====== ENTRIES SUPPLIED ======

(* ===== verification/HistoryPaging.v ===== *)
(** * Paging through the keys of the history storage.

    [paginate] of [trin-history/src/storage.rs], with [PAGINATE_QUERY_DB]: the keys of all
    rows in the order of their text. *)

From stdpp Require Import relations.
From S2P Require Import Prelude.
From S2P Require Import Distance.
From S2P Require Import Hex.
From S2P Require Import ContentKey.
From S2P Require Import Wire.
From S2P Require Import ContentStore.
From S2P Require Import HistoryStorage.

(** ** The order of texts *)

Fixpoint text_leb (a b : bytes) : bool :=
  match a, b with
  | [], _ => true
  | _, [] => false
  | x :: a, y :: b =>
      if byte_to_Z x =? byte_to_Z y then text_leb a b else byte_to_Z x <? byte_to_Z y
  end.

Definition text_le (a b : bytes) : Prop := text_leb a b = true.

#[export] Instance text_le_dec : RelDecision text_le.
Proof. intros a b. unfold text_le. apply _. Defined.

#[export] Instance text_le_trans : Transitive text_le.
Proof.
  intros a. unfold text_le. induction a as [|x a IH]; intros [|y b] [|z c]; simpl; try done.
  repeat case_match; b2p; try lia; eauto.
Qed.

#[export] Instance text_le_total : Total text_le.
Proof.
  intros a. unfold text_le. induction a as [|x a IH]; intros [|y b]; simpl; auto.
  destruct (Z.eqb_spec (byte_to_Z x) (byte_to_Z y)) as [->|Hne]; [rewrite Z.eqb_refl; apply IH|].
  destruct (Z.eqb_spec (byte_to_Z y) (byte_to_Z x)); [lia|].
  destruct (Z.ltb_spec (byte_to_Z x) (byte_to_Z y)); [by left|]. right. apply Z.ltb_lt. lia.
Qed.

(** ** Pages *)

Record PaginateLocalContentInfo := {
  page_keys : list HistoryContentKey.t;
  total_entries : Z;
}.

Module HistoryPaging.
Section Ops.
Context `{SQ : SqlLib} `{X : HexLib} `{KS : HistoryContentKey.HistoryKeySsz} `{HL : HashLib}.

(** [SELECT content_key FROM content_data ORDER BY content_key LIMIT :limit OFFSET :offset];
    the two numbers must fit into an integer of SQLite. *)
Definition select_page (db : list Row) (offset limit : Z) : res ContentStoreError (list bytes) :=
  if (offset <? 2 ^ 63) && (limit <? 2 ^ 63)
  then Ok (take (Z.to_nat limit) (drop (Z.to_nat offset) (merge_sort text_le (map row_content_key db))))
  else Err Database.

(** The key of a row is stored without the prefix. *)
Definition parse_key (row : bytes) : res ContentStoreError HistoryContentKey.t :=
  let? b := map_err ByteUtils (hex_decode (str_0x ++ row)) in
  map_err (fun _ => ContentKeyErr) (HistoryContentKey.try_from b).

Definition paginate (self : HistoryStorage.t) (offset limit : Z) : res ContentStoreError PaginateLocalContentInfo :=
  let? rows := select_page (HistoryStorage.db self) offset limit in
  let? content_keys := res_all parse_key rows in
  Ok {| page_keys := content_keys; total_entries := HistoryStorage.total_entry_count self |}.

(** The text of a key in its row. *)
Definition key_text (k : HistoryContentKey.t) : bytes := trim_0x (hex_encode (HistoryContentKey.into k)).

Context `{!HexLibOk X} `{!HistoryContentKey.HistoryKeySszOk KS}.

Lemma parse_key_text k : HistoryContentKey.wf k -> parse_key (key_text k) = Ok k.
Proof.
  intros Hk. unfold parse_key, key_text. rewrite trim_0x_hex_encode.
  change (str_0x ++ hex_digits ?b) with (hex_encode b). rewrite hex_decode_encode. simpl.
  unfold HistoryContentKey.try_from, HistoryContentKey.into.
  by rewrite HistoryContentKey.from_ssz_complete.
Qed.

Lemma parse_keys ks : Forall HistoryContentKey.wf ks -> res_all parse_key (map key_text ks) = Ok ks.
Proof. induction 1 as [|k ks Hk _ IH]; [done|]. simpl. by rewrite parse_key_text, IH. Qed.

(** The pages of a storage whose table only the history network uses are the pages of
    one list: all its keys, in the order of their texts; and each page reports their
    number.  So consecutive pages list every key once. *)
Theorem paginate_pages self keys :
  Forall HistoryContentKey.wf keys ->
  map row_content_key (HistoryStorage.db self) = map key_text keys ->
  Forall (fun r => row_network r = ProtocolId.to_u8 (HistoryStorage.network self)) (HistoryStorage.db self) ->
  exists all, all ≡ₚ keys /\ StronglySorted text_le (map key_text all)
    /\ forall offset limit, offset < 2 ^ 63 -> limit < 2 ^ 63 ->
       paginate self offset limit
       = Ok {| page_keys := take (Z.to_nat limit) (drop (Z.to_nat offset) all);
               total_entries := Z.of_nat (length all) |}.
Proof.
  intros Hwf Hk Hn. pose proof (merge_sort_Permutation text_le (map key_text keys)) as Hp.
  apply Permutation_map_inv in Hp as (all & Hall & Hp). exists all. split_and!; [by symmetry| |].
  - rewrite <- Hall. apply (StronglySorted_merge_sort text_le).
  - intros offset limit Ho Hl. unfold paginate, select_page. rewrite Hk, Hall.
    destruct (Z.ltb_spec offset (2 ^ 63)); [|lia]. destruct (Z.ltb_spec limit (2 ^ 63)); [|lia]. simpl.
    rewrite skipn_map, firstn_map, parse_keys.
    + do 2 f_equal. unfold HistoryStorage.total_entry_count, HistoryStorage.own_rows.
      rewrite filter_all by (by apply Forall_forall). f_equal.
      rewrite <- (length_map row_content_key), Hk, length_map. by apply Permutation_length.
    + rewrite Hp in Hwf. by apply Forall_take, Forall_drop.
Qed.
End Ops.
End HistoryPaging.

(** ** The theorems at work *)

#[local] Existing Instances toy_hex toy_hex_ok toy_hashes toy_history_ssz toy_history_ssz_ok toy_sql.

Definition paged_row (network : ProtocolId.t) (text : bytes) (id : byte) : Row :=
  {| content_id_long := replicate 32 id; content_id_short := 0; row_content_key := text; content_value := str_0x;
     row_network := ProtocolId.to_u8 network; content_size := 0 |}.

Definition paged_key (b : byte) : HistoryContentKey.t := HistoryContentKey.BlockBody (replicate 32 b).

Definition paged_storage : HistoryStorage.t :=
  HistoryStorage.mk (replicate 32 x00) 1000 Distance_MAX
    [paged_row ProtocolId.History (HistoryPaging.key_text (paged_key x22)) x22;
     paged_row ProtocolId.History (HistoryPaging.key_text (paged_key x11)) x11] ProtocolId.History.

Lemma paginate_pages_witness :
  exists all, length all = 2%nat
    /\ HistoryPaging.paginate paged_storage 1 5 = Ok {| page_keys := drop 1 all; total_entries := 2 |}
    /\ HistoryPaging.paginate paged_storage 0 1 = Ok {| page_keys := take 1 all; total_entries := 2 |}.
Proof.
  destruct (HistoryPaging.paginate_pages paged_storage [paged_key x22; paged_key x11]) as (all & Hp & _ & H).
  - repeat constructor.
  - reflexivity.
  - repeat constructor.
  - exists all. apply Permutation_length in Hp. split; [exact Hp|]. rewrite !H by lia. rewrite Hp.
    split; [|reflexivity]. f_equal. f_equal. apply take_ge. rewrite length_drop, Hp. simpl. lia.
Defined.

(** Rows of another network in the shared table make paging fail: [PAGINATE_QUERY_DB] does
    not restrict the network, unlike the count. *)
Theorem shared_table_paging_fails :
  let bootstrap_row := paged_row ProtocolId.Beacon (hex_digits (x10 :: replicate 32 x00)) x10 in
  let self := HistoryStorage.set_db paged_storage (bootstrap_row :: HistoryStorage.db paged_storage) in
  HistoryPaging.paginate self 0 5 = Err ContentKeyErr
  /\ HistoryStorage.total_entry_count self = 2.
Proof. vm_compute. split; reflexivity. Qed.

======
====== ENTRIES SUPPLIED ======

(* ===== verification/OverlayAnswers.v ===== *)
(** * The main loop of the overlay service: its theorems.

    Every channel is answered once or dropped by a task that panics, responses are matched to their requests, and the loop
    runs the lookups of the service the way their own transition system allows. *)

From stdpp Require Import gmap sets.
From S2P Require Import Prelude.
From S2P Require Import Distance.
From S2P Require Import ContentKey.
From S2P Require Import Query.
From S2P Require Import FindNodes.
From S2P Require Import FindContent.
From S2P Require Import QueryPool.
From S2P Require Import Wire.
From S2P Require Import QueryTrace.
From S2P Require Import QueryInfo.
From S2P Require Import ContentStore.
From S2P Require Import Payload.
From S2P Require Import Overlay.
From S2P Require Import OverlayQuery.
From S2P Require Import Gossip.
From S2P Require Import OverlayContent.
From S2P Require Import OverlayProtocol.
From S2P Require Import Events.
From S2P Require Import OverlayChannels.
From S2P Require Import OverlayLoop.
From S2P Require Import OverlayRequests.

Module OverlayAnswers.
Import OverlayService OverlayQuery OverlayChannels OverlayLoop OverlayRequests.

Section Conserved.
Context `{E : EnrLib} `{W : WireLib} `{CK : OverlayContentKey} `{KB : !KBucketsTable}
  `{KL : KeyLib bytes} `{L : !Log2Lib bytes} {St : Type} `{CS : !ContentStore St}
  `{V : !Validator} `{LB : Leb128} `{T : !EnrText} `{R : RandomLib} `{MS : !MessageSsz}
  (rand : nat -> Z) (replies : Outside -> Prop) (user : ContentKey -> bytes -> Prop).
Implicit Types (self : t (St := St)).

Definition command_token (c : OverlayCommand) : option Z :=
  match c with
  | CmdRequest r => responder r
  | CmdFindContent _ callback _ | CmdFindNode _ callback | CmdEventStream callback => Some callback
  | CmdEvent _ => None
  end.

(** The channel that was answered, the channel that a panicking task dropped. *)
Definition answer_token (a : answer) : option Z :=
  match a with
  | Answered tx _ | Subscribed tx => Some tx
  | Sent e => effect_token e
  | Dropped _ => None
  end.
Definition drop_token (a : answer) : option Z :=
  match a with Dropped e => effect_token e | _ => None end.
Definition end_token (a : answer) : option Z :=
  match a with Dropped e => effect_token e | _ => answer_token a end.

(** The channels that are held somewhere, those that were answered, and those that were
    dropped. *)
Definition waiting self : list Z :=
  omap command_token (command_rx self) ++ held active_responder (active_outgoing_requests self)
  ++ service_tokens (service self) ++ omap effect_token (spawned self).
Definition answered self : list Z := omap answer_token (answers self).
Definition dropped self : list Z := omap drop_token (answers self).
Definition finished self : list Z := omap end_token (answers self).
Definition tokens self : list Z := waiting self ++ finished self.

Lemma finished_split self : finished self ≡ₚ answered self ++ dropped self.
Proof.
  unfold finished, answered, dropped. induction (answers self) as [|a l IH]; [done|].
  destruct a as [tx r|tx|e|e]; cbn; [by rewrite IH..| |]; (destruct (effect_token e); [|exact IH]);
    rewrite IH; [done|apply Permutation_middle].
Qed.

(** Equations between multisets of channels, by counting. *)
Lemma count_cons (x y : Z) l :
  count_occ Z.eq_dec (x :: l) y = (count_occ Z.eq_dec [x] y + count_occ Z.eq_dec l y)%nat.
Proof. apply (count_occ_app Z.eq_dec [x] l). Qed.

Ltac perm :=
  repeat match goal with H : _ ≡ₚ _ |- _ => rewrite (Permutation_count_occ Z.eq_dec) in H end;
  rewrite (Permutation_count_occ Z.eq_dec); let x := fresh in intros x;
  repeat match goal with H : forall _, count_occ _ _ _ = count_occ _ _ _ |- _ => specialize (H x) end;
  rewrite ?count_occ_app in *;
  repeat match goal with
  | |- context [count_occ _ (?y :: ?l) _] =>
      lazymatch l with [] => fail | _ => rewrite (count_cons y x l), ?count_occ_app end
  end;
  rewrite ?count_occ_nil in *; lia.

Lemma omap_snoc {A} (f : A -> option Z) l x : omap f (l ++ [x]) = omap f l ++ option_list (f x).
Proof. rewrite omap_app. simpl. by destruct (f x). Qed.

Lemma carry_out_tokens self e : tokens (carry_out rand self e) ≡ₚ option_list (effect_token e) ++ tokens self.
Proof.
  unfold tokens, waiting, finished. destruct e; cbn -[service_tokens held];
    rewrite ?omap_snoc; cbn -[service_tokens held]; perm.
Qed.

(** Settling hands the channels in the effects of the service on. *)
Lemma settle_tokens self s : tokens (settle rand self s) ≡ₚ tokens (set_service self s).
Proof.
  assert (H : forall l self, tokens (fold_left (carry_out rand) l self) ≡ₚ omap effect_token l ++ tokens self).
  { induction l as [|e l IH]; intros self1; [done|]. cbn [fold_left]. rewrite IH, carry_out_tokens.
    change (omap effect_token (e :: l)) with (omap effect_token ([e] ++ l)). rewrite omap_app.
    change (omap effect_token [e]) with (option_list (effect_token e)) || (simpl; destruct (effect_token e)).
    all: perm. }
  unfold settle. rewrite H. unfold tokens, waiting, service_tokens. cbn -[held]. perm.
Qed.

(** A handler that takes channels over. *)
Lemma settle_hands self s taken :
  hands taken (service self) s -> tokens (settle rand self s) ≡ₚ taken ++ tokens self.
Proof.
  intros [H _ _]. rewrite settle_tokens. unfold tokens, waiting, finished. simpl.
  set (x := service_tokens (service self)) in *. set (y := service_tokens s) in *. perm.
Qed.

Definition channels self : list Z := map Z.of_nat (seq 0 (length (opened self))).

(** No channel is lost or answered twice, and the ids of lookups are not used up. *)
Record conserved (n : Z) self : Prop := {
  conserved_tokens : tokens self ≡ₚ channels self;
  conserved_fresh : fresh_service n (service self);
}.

======

§ WHAT TO PRODUCE
Filter the records for lines containing the word "once" and copy each one.

§ OUTPUT
    number.  So consecutive pages list every key once. *)
    Every channel is answered once or dropped by a task that panics, responses are matched to their requests, and the loop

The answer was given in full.